EXERCISE DETAILS: Each line of the listing below, from the very first to the one that contains "Forall (fun now", is to be retyped exactly as it stands.

AVAILABLE DATA:
******

(** However inbound connections arrive, the fixed windows of the rate limiter let at
    most 40 of them in within any ten seconds (twice the 20 of a window, which is reached
    across the border of two windows), and the limiter never overflows. *)
Theorem inbound_rate_bounded times t :
  Forall (fun now => 0 <= now < 2 ^ 62) times -> StronglySorted Z.le times ->
  exists l, rate_run bm_inbound_rate_limiter_init times = Ok l
    /\ length l = length times /\ let_in t l <= 40.
Proof.
  intros Ht Hs. assert (H0 : time_ok 0) by (unfold time_ok; lia).
  destruct (rate_run_total times 0 0 H0 Ht) as [l E]. exists l. split; [exact E|].
  split; [|by apply (rate_any_window times 0 0)].
  clear -E. change bm_inbound_rate_limiter_init with (Build_bm_inbound_rate_limiter 0 0) in E.
  revert l E. generalize (Build_bm_inbound_rate_limiter 0 0).
  induction times as [|now times IH]; intros rl l E; cbn [rate_run] in E; [by injection E as <-|].
  apply bind_ok_inv in E as ([allow rl'] & _ & E). apply bind_ok_inv in E as (l' & E & E').
  injection E' as <-. cbn. f_equal. by apply (IH rl').
Qed.

(** ** The big inventory arrives whole *)

(** [l] in pieces of [n]. *)
Fixpoint chunks_of {A} (fuel n : nat) (l : list A) : list (list A) :=
  match fuel, l with
  | S fuel, _ :: _ => take n l :: chunks_of fuel n (drop n l)
  | _, _ => []
  end.

Lemma chunks_of_cons {A} f n (l : list A) :
  l <> [] -> chunks_of (S f) n l = take n l :: chunks_of f n (drop n l).
Proof. by destruct l. Qed.

Section BigInvLemmas.
Context `{OSL : OpenSSLLaws} (enabled : bool).
Abbreviation g := (bm_protocol_set_testnet enabled).

(** The frame that announces some hashes. *)
Definition inv_packet (hashes : list (list Z)) : list Z :=
  packet g (cstr "inv"%string) (varint_bytes (Z.of_nat (length hashes)) ++ concat hashes).

Lemma inv_message_eq hashes :
  Forall hash_ok hashes -> bm_create_inventory_message g (cstr "inv"%string) hashes = Ok (inv_packet hashes).
Proof.
  intros Hh. unfold bm_create_inventory_message. rewrite inventory_payload_eq by done. cbn_bind.
  apply create_packet_eq, set_testnet_magic.
Qed.

Lemma blen_inv_packet hashes :
  Forall hash_ok hashes -> Z.of_nat (length hashes) <= 1000 -> 0 < blen (inv_packet hashes) < 2 ^ 63.
Proof.
  intros Hh Hl. unfold inv_packet. rewrite blen_packet by apply set_testnet_magic.
  rewrite blen_app, blen_varint_bytes, blen_concat_hashes by done.
  pose proof (bm_varint_size_pos (Z.of_nat (length hashes))). lia.
Qed.

(** The stream of a connection: what it has been given to send. *)
Definition stream_of (conn : bm_fd_data) : list Z := sock_wire (c_send conn) ++ queued (c_send conn).

(** A send that does not evict the peer appends to the stream and changes nothing else. *)
Lemma network_send_spec conn data now ok conn' :
  send_ok (c_send conn) -> 0 < blen data < 2 ^ 63 -> bm_network_send conn data now = (ok, conn') ->
  send_ok (c_send conn') /\ conn' = conn <| c_send := c_send conn' |>
                                      <| c_pending_eviction := c_pending_eviction conn' |>
  /\ (ok = false -> c_pending_eviction conn' = true)
  /\ (ok = true -> stream_of conn' = stream_of conn ++ data
                   /\ c_pending_eviction conn' = c_pending_eviction conn).
Proof.
  intros Hs Hd E. pose proof (send_apply_inv conn (OpSend data now) ok conn' Hs) as Hinv.
  cbn [op_ok send_apply] in Hinv. destruct (Hinv ltac:(lia) E) as (H1 & H2 & _ & _). clear Hinv.
  split; [done|]. unfold stream_of. rewrite H2. unfold refused. clear H1 H2.
  destruct Hs as [_ Hq Hl _]. pose proof (blen_nonneg (queued (c_send conn))).
  unfold bm_network_send, BM_SEND_QUEUE_HARD_LIMIT_BYTES in *.
  destruct (Z.eqb_spec (blen data) 0); [lia|]. unfold u64 in E. rewrite Z.mod_small in E by lia.
  destruct (_ >? _); [injection E as <- <-; by destruct conn|].
  destruct (flush_locked _ now) as [ok1 s1]. rewrite <- app_assoc.
  destruct ok1; injection E as <- <-; by destruct conn.
Qed.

******

RESPONSE TO THE TASK:
(** However inbound connections arrive, the fixed windows of the rate limiter let at
    most 40 of them in within any ten seconds (twice the 20 of a window, which is reached
    across the border of two windows), and the limiter never overflows. *)
Theorem inbound_rate_bounded times t :
  Forall (fun now => 0 <= now < 2 ^ 62) times -> StronglySorted Z.le times ->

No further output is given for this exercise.